My second fascination is with embedded devices. They don't consume much power, they're small and fun to work with. The cheapest way to own one to play with would logically be to buy a WRT54GL and flash it with a third party power-user firmware such as OpenWRT. However, the WRT54GL is based on old technology (2002), and thus fairly expensive for what you get. To add basics such as a serial port, you need to crack open the case and solder wires. Fixed storage is limited to 4Mb, that's not a lot of space in 2010 numbers. Bottom line, using the WRT54GL for a homebrew project can get expensive and cumbersome quickly, and paying big bucks for an underpowered device doesn't excite me much. Thus, I'm almost ready to purchase an ALIX 2d13. It's around double the price of a WRT54GL when you count shipping, a case and a CF card. But but it packs a LOT more power and expandability and this embedded device should be able to offer enough power to last 10 years.

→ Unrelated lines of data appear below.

(** The address of a single job has two slashes, the ones that are polled more. *)
Lemma job_page_not_polled (path : string) :
  str_truthy (userJobIDFromPath path) = true -> shouldPollUserRoute path = false.
Proof.
  intros Hj. unfold userJobIDFromPath in Hj.
  destruct (exec [Lit "/jobs/"; Many true NotSlash] path) as [caps|] eqn:Em; [|done].
  apply exec_sound in Em. apply matches_lit_inv in Em as (r & -> & Em).
  apply matches_many_inv in Em as (w & r' & c & -> & _ & Hw & Em & _).
  apply matches_nil_inv in Em as [-> _]. rewrite sapp_nil_r.
  rewrite class_run_char in Hw by done.
  assert (occurs "/" ("/jobs/" +:+ w) = 2) as Ho.
  { rewrite occurs_app, (occurs_free "/" w) by exact Hw. done. }
  unfold shouldPollUserRoute, LoadPolicy.isUserJobsRoute, userJobsRes.
  rewrite bool_decide_eq_false_2 by (by intros E; rewrite E in Ho).
  cbn [existsb]. unfold test.
  by rewrite !(exec_too_few "/") by (rewrite Ho; cbn; lia).
Qed.

Lemma jobs_page_has_jobs_policy_witness :
  let p := "/jobs/branches/qiniu/ci-runner/feat%2Fx/0123abcd" in
  LoadPolicy.isUserJobsRoute p = true /\ shouldPollUserRoute p = true /\
  res_user_runner_requests ∈ userDataResources p.
Proof.
  apply (jobs_page_has_jobs_policy "/jobs/branches/qiniu/ci-runner/feat%2Fx/0123abcd");
    vm_compute; reflexivity.
Defined.

(** The converse fails: the canonical URL of a branch group carries the branch
    in the query, which the path-only test of the page does not see. *)
Example branch_page_not_recognised :
  let path := location_pathname (userJobsPath (group_key_string example_branch)) in
  isUserJobsRoute path = false /\ LoadPolicy.isUserJobsRoute path = true.
Proof. split; vm_compute; reflexivity. Qed.

(** ** The canonicalising effect settles *)

Lemma location_concat path ps :
  plain_path path ->
  location_pathname (url_of path ps) +:+ location_search (url_of path ps) = url_of path ps.
Proof.
  intros Hp. rewrite location_pathname_url by done. apply plain_parsed, pp_free in Hp. unfold location_search, url_of.
  destruct (str_truthy (show_params ps)) eqn:E.
  - simpl String.append at 2. rewrite cut_first by done. by rewrite E.
  - destruct (cut "?" path) as [[l r]|] eqn:Ec; [|apply sapp_nil_r].
    apply cut_Some in Ec as ->. rewrite !free_app in Hp. by rewrite andb_comm in Hp.
Qed.

(** The parameters of the canonical URL: those of the group, and the job of the
    old location when it names one. *)
Definition canonical_params (k : group_key) (job : option string) : params :=
  if opt_truthy job then params_set "job" (default "" job) (group_key_params k)
  else group_key_params k.

Definition utf8_opt (o : option string) : Prop := forall s, o = Some s -> utf8 s.

Lemma canonical_params_utf8 k job :
  group_key_ok k -> utf8_opt job -> Forall utf8_pair (canonical_params k job).
Proof.
  intros Hk Hj. unfold canonical_params. destruct job as [j|]; simpl.
  - destruct (str_truthy j); [|by apply group_key_params_utf8].
    apply group_job_params_utf8; [done|]. by apply Hj.
  - by apply group_key_params_utf8.
Qed.

Lemma withPreservedJobSearch_url k search :
  group_key_ok k ->
  withPreservedJobSearch (userJobsPath (group_key_string k)) search =
  url_of (group_key_url k) (canonical_params k (search_get "job" search)).
Proof.
  intros Hk. unfold withPreservedJobSearch, canonical_params.
  destruct (search_get "job" search) as [j|]; simpl; [|by apply userJobsPath_url].
  destruct (str_truthy j); [|by apply userJobsPath_url]. by apply withSearchParam_job.
Qed.

Lemma canonical_params_job k job :
  canonical_params k (params_get "job" (canonical_params k job)) = canonical_params k job.
Proof.
  unfold canonical_params. destruct job as [j|]; simpl.
  - destruct (str_truthy j) eqn:E; [|by destruct k].
    rewrite params_get_set. simpl. by rewrite E.
  - by destruct k.
Qed.

Lemma canonical_params_branch k job o r b sha :
  k = BranchKey o r b sha -> params_get "branch" (canonical_params k job) = Some b.
Proof. intros ->. unfold canonical_params. by destruct (opt_truthy job). Qed.

(** Canonicalising the address terminates: the URL the effect writes is
    one it leaves alone, whatever the location it started from (an old URL
    scheme, [/jobs?group=...] or a canonical one) and whatever job it names. *)
Theorem jobsRouteEffect_settles (path search : string) (k : group_key) (next : string)
    (Hk : group_key_ok k) (Hjob : utf8_opt (search_get "job" search))
    (H : jobsRouteEffect path search =
         Some {| effect_key := group_key_string k; effect_replace := Some next |}) :
  match jobsRouteEffect (location_pathname next) (location_search next) with
  | None => True
  | Some e => e = {| effect_key := group_key_string k; effect_replace := None |}
  end.
Proof.
  unfold jobsRouteEffect in H. destruct (negb (isUserJobsRoute path)); [done|].
  injection H as Hkey Hnext. rewrite Hkey, withPreservedJobSearch_url in Hnext by done.
  case_hyp Hnext; [|done]. injection Hnext as Hnext. subst next.
  set (ps := canonical_params k (search_get "job" search)).
  assert (Forall utf8_pair ps) as Hps by by apply canonical_params_utf8.
  assert (free "?" (group_key_url k) = true) as Hfree by by apply group_key_url_free.
  pose proof (group_key_url_plain k Hk) as Hplain. unfold jobsRouteEffect. destruct (negb (isUserJobsRoute _)); [exact I|].
  rewrite key_from_url, withPreservedJobSearch_url, location_concat; try done.
  - assert (search_get "job" (location_search (url_of (group_key_url k) ps)) =
            params_get "job" ps) as -> by (unfold search_get; by rewrite location_search_url).
    unfold ps. rewrite canonical_params_job.
    rewrite bool_decide_eq_true_2 by done. simpl. by rewrite andb_false_r.
  - intros. by eapply canonical_params_branch.
Qed.

Lemma jobsRouteEffect_settles_witness :
  let next := "/github/runs/qiniu/ci-runner/42/jobs?job=j+1" in
  match jobsRouteEffect (location_pathname next) (location_search next) with
  | None => True
  | Some e => e = {| effect_key := "run:qiniu/ci-runner:42"; effect_replace := None |}
  end.
Proof.
  apply (jobsRouteEffect_settles "/jobs/runs/qiniu/ci-runner/42" "?job=j+1"
    (RunKey "qiniu" "ci-runner" "42") "/github/runs/qiniu/ci-runner/42/jobs?job=j+1").
  - split; [|done]. split; auto with runnerd.
  - intros s [= <-]. auto with runnerd.
  - vm_compute. reflexivity.
Defined.

(** ** Account settings URLs *)

(** The route a settings URL is written for: the account named, or the current
    one when the name is blank. *)
Definition settings_target (accountLogin currentLogin : option string)
    (tab : AccountSettingsTab) : AccountSettingsRoute :=
  {| route_accountLogin :=
       if opt_truthy (trim <$> accountLogin) then trim <$> accountLogin else currentLogin;
     route_tab := tab |}.

Lemma tabSegment_free tab : tabSegment tab <> "" /\ free "/" (tabSegment tab) = true.
Proof. by destruct tab. Qed.

Lemma tabOfSegment_tabSegment tab : tabOfSegment (tabSegment tab) = Some tab.
Proof. by destruct tab. Qed.

Lemma tabSegment_in tab : tabSegment tab ∈ settingsTabs.
Proof. destruct tab; unfold settingsTabs; set_solver. Qed.

Lemma exec_organization l seg :
  segment_ok l -> seg ∈ settingsTabs ->
  exec organizationSettingsRe ("/organizations/" +:+ l +:+ "/" +:+ seg) = Some [l; seg].
Proof.
  intros [Nl Fl] Hseg. unfold organizationSettingsRe.
  assert (matches [Lit "/organizations/"; Many true NotSlash; Lit "/"; OneOf true settingsTabs]
    ("/organizations/" +:+ l +:+ "/" +:+ seg) (capture true l (capture true seg []))) as H.
  { apply matches_lit. apply matches_many; [done|by rewrite class_run_NotSlash|].
    apply matches_lit. rewrite <- (sapp_nil_r seg) at 1. apply matches_alt; [done|constructor]. }
  rewrite exec_lit_app, exec_many_lit; [|done..].
  apply exec_complete in H as [caps H]. rewrite exec_lit_app, exec_many_lit in H by done.
  destruct (exec [OneOf true settingsTabs] seg) as [c|] eqn:E; [|done].
  apply exec_sound in E. inversion E as [| | |? ? a ? s ? Ha Hn]; subst.
  apply matches_nil_inv in Hn as [-> ->]. by rewrite sapp_nil_r.
Qed.

Lemma organization_not_own l seg :
  forall p, p = "/organizations/" +:+ l +:+ "/" +:+ seg ->
  p <> "/settings" /\ p <> "/accounts" /\ p <> "/account/repositories" /\
  p <> "/account/preferences" /\ p <> "/account/sandbox" /\
  p <> "/account/sandbox-templates" /\ p <> "/account/sandbox-instances".
Proof. intros p ->. by split_and!. Qed.

Lemma parse_organization l seg tab currentLogin :
  utf8 l -> l <> "" -> seg ∈ settingsTabs -> tabOfSegment seg = Some tab ->
  parseAccountSettingsRoute
    ("/organizations/" +:+ encodeURIComponent l +:+ "/" +:+ seg) currentLogin =
  Some {| route_accountLogin := Some l; route_tab := tab |}.
Proof.
  intros Hu Hn Hseg Htab. unfold parseAccountSettingsRoute.
  destruct (organization_not_own (encodeURIComponent l) seg _ eq_refl)
    as (H1 & H2 & H3 & H4 & H5 & H6 & H7).
  rewrite !bool_decide_eq_false_2 by assumption. cbn [orb].
  rewrite exec_organization; [|by apply encode_segment|done]. cbn [groups2].
  unfold safeDecodePathSegment. rewrite decode_encode by done. rewrite Htab.
  unfold str_truthy. by rewrite bool_decide_eq_false_2.
Qed.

One thing I was thinking about is to combine both by adding a soundcard (miniPCI or USB) to the ALIX board, plugging in a shortwave radio, and building a homemade CHU-compatible NTP time server. And why not try WWVB as a "part two". It could have been used in areas where satellite is not accessible. But I quickly found out I wouldn't have been the first one to think of this -- Meinberg already has one. Their only drawback is that it's fixed to one station (they're German, so of course they offer one synced to DCF77). But once your choice is made, you can't change it.

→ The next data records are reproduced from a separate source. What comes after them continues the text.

Lemma example_runner_ok r :
  runner_repository r = "qiniu/ci-runner" ->
  (forall n, pull_request_number r = Some n -> (0 <= n)%Z) ->
  (forall n, workflow_run_id r = Some n -> (0 <= n)%Z) ->
  (forall s, head_sha r = Some s -> utf8b s = true /\ free ":" s = true /\ plain_name s) ->
  (forall b, head_branch r = Some b -> utf8b b = true /\ no_newline b = true) ->
  utf8b (id r) = true /\ id r <> "" /\ free ":" (id r) = true /\ plain_name (id r) ->
  runner_ok r.
Proof.
  intros Er Hp Hn Hs Hb (Hi & Ni & Fi & Pi). split; try done.
  - exists "qiniu", "ci-runner". split; [done|]. split; try done; auto with runnerd; by apply utf8b_sound.
  - intros s E. destruct (Hs s E) as (? & ? & ?). split_and!; [by apply utf8b_sound|done..].
  - intros b E. destruct (Hb b E). split; [by apply utf8b_sound|done].
  - split_and!; [by apply utf8b_sound|done..].
Qed.

Lemma group_links_open_witness :
  let groups := groupRunnersByBuildContext (fun k _ => k) str_cmp example_runners in
  Forall (fun g =>
    let url := userJobsPath (bg_key g) in
    selected_group groups
      (userJobsGroupKeyFromLocation (location_pathname url) (location_search url)) = Some g)
    groups.
Proof.
  apply (group_links_open (fun k _ => k) str_cmp example_runners).
  repeat first [apply Forall_nil_2 | apply Forall_cons_2];
    (apply example_runner_ok; try done; intros ? [= <-]; by repeat split).
Defined.
(* ===== verification/LogPanel.v ===== *)
(** The log panel of the selected job: the requests of [RunnerJobLogPanel] in
    src/ui/src/components/user-dashboard.tsx.

    The panel starts a request when the job or the selected runner log changes
    and when the user refreshes the GitHub log.  Requests settle in any order.
    An effect closes over a variable [active] that its cleanup clears; a
    refresh compares [endpointRef.current] with the endpoint it was started
    for.  Each run of an effect is numbered here, and [p_active] holds the runs
    whose [active] is still true. *)
From S2P Require Import Prelude.
From S2P Require Import JsString.
From S2P Require Import JsUri.
From S2P Require Import Json.
From S2P Require Import AdminTypes.
From S2P Require Import Errors.
From S2P Require Import JobLogs.

Inductive fetch :=
  | RunnerLogFetch (run : nat) (endpoint : string) (name : LogName)
  | GitHubLogFetch (run : nat) (endpoint : string)
  | GitHubRefresh (endpoint : string).

#[export] Instance LogName_eq_dec : EqDecision LogName.
Proof. solve_decision. Defined.

(** The microtask an effect queues before its request settles. *)
Inductive microtask := RunnerLoading (run : nat) | GitHubLoading (run : nat).

Record LogPanel := {
  p_endpoint : string;
  p_selectedLog : LogName;
  p_runnerLogText : LocalizedLogText;
  p_githubLog : GitHubLogState;
  p_githubLogLoading : bool;
  p_next : nat;
  p_runnerRun : nat;
  p_githubRun : nat;
  p_active : gset nat;
  p_fetches : list fetch;
  p_microtasks : list microtask;
}.

Definition jobEndpoint (jobID : string) : string :=
  "/user/runner_requests/" +:+ encodeURIComponent jobID.

(** ** State updates *)

Definition set_runnerLogText (x : LocalizedLogText) (p : LogPanel) : LogPanel := {|
  p_endpoint := p_endpoint p; p_selectedLog := p_selectedLog p; p_runnerLogText := x;
  p_githubLog := p_githubLog p; p_githubLogLoading := p_githubLogLoading p;
  p_next := p_next p; p_runnerRun := p_runnerRun p; p_githubRun := p_githubRun p;
  p_active := p_active p; p_fetches := p_fetches p; p_microtasks := p_microtasks p |}.

Definition set_githubLog (x : GitHubLogState) (loading : bool) (p : LogPanel) : LogPanel := {|
  p_endpoint := p_endpoint p; p_selectedLog := p_selectedLog p;
  p_runnerLogText := p_runnerLogText p; p_githubLog := x; p_githubLogLoading := loading;
  p_next := p_next p; p_runnerRun := p_runnerRun p; p_githubRun := p_githubRun p;
  p_active := p_active p; p_fetches := p_fetches p; p_microtasks := p_microtasks p |}.

Definition set_queues (fetches : list fetch) (microtasks : list microtask) (p : LogPanel) :
    LogPanel := {|
  p_endpoint := p_endpoint p; p_selectedLog := p_selectedLog p;
  p_runnerLogText := p_runnerLogText p; p_githubLog := p_githubLog p;
  p_githubLogLoading := p_githubLogLoading p; p_next := p_next p;
  p_runnerRun := p_runnerRun p; p_githubRun := p_githubRun p; p_active := p_active p;
  p_fetches := fetches; p_microtasks := microtasks |}.
(** On the settings pages the preferences that are loaded are those that are
    shown: the scope a load stores is the scope the page compares with,
    whatever the order of the installations. *)
Theorem settings_scope_agrees (localeCompare : string -> string -> Z)
    (installations : list GitHubInstallation) (path : string) (login : option string)
    (route : AccountSettingsRoute)
    (Hroute : parseAccountSettingsRoute path login = Some route)
    (Hrepo : repositoryAccountLogin path login = None)
    (Hd : distinct_logins installations) :
  nextPreferencesScope installations path login =
  dashboardSettingsScope localeCompare installations route login.
Proof.
  unfold nextPreferencesScope, loadInstallationID, dashboardSettingsScope.
  rewrite Hrepo, Hroute. cbn. f_equal. unfold settingsPreferenceInstallationID.
  destruct (opt_truthy _) eqn:Et; [|done]. cbn [negb orb]. case_bool_decide; [done|].
  by rewrite find_login_order.
Qed.

Definition example_installation (n : Z) (login : string) : GitHubInstallation := {|
  inst_id := n; inst_account_id := n; inst_installation_id := n;
  account_login := Some login; account_name := None; account_avatar := None;
  manageable := Some true; inst_repositories := []; inst_created_at := "";
  inst_updated_at := "" |}.

Lemma settings_scope_agrees_witness :
  let insts := [example_installation 1 "Zeta"; example_installation 2 "acme"] in
  nextPreferencesScope insts "/organizations/Acme/preferences" (Some "octocat") =
  dashboardSettingsScope str_cmp insts
    {| route_accountLogin := Some "Acme"; route_tab := TabPreferences |} (Some "octocat").
Proof.
  apply settings_scope_agrees; [vm_compute; reflexivity|vm_compute; reflexivity|].
  intros i j Hi Hj _. rewrite !elem_of_cons in Hi, Hj.
  destruct Hi as [->|[->|Hi]]; [..|by apply not_elem_of_nil in Hi];
    (destruct Hj as [->|[->|Hj]]; [..|by apply not_elem_of_nil in Hj]);
    intros E; vm_compute in E; congruence.
Defined.

(** A login as GitHub gives it: no surrounding white space, not blank. *)
Definition login_ok (login : option string) : Prop :=
  exists s, login = Some s /\ trim s = s /\ s <> "".

Lemma login_ok_normalized login : login_ok login -> normalized login = toLowerCase <$> login.
Proof. intros (s & -> & Hs & _). simpl. by rewrite Hs. Qed.

Lemma login_ok_truthy login : login_ok login -> opt_truthy (normalized login) = true.
Proof.
  intros (s & -> & Hs & Ns). simpl. rewrite Hs, toLowerCase_truthy. by apply str_truthy_true.
Qed.

(** C29.  On the repository page of an account that has an installation, the
    preferences that are loaded are those that are shown. *)
Theorem repository_scope_agrees (localeCompare : string -> string -> Z)
    (installations : list GitHubInstallation) (path : string) (login : option string)
    (i : GitHubInstallation)
    (Hi : i ∈ installations) (Hid : inst_id i <> 0%Z)
    (Hlogin : login_ok login) (Haccount : login_ok (account_login i))
    (Hpath : normalized (repositoryAccountLogin path login) = normalized (account_login i))
    (Hd : distinct_logins installations) :
  nextPreferencesScope installations path login =
  dashboardRepositoryScope localeCompare installations path login.
Proof.
  pose proof (login_ok_truthy _ Haccount) as Ht.
  assert (forall l, l ≡ₚ installations ->
    selectRepositoryInstallation l (repositoryAccountLogin path login) login = Some i) as Hsel.
  { intros l Hl. unfold selectRepositoryInstallation. rewrite Hpath, Ht.
    destruct (find_first _ l) as [j|] eqn:E.
    - apply find_first_Some in E as [Hj E%has_login_true]. rewrite Hl in Hj.
      f_equal. symmetry. by apply Hd.
    - rewrite find_first_None in E. specialize (E i). rewrite Hl in E. specialize (E Hi).
      apply not_true_iff_false in E. exfalso. apply E. by apply has_login_true. }
  unfold nextPreferencesScope, loadInstallationID, dashboardRepositoryScope.
  rewrite (Hsel _ (order_perm _ _ _)), (Hsel installations) by done. simpl.
  assert (opt_truthy (repositoryAccountLogin path login) = true) as ->.
  { rewrite <- Hpath in Ht. unfold normalized in Ht.
    destruct (repositoryAccountLogin path login) as [s|]; [|done]. simpl in *.
    destruct s; done. }
  rewrite Ht, <- (login_ok_normalized _ Haccount), <- (login_ok_normalized _ Hlogin). simpl.
  case_bool_decide; simpl; [done|]. unfold scopeOf. simpl.
  by destruct (Z.eqb_spec (inst_id i) 0).
Qed.

Lemma repository_scope_agrees_witness :
  let insts := [example_installation 1 "Zeta"; example_installation 2 "acme"] in
  nextPreferencesScope insts "/organizations/Acme/repositories" (Some "octocat") =
  dashboardRepositoryScope str_cmp insts "/organizations/Acme/repositories" (Some "octocat").
Proof.
  apply (repository_scope_agrees str_cmp
    [example_installation 1 "Zeta"; example_installation 2 "acme"]
    "/organizations/Acme/repositories" (Some "octocat") (example_installation 2 "acme")).
  - right. left.
  - done.
  - exists "octocat". split_and!; [done|by vm_compute|done].
  - exists "acme". split_and!; [done|by vm_compute|done].
  - by vm_compute.
  - intros i j Hi Hj _. rewrite !elem_of_cons in Hi, Hj.
    destruct Hi as [->|[->|Hi]]; [..|by apply not_elem_of_nil in Hi];
      (destruct Hj as [->|[->|Hj]]; [..|by apply not_elem_of_nil in Hj]);
      intros E; vm_compute in E; congruence.
Defined.

(** Without an installation of the current account the two differ: the load
    falls back on the first installation of the server's order, the page on
    the first one of its own order, so the page waits for preferences that are
    never loaded.  A comparison that ignores case (the browser's) stands for
    [localeCompare]. *)
Definition ignore_case (s t : string) : Z := str_cmp (toLowerCase s) (toLowerCase t).

Example repository_scope_fallback_differs :
  let insts := [example_installation 1 "Zeta"; example_installation 2 "acme"] in
  nextPreferencesScope insts "/repositories" (Some "octocat") = "github_installation:1" /\
  dashboardRepositoryScope ignore_case insts "/repositories" (Some "octocat") =
    "github_installation:2".
Proof. split; vm_compute; reflexivity. Qed.

(** The repository table is the list of authorized repositories in order,
    each marked when one of the repositories with jobs has its name in any
    letter case; the search keeps the rows whose name contains the query. *)
Theorem repositoryRows_spec (baseCompare : string -> string -> Z)
    (authorized withJobs : list string) (query : string) (H : Comparison baseCompare) :
  let rows := repositoryRows baseCompare authorized withJobs in
  rows.*1 ≡ₚ authorized /\
  StronglySorted (fun a b => baseCompare a b <= 0)%Z rows.*1 /\
  Forall (fun r => r.2 = true <->
    exists w, w ∈ withJobs /\ toLowerCase (trim w) = toLowerCase (trim r.1)) rows /\
  (forall r, r ∈ filteredRows query rows <->
    r ∈ rows /\ includes (toLowerCase (trim query)) (toLowerCase r.1) = true).
Proof.
  assert ((repositoryRows baseCompare authorized withJobs).*1 = sort_by baseCompare authorized) as E.
  { unfold repositoryRows. change (map ?f ?l) with (f <$> l).
    rewrite <- list_fmap_compose. simpl. apply list_fmap_id. }
  cbv zeta. rewrite E. split_and!.
  - apply sort_by_perm.
  - by apply sort_by_sorted.
  - apply Forall_forall. intros r (name & -> & _)%list_elem_of_fmap. simpl.
    rewrite bool_decide_eq_true, list_elem_of_fmap. split.
    + intros (w & Ew & Hw). exists w. done.
    + intros (w & Hw & Ew). exists w. done.
  - intros r. unfold filteredRows. destruct (str_truthy _) eqn:Eq.
    + rewrite list_elem_of_filter, Is_true_true. tauto.
    + apply str_truthy_false in Eq. rewrite Eq. split; [|tauto]. intros Hr. split; [done|].
      apply includes_spec. by exists "", (toLowerCase r.1).
Qed.

Lemma repositoryRows_spec_witness :
  let rows := repositoryRows str_cmp ["b/Two"; "a/one"] ["B/two "] in
  rows.*1 ≡ₚ ["b/Two"; "a/one"] /\
  StronglySorted (fun a b => str_cmp a b <= 0)%Z rows.*1 /\
  Forall (fun r => r.2 = true <->
    exists w, w ∈ ["B/two "] /\ toLowerCase (trim w) = toLowerCase (trim r.1)) rows /\
  (forall r, r ∈ filteredRows " ONE" rows <->
    r ∈ rows /\ includes (toLowerCase (trim " ONE")) (toLowerCase r.1) = true).
Proof. apply (repositoryRows_spec str_cmp). apply str_cmp_comparison. Defined.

So back to square one. I won't invest tons of money to recreate what has already been done. And this is where I'm at, as of today, with my research on embedded x86 devices.

I think I'll end up building a generic server on the ALIX. Some tasks such as PXE installs don't seem to be well documented on this platform, and I think that testing and documenting a PXE environment could be of benefit to whoever has a bunch of these to flash. We'll see.

Take care

O.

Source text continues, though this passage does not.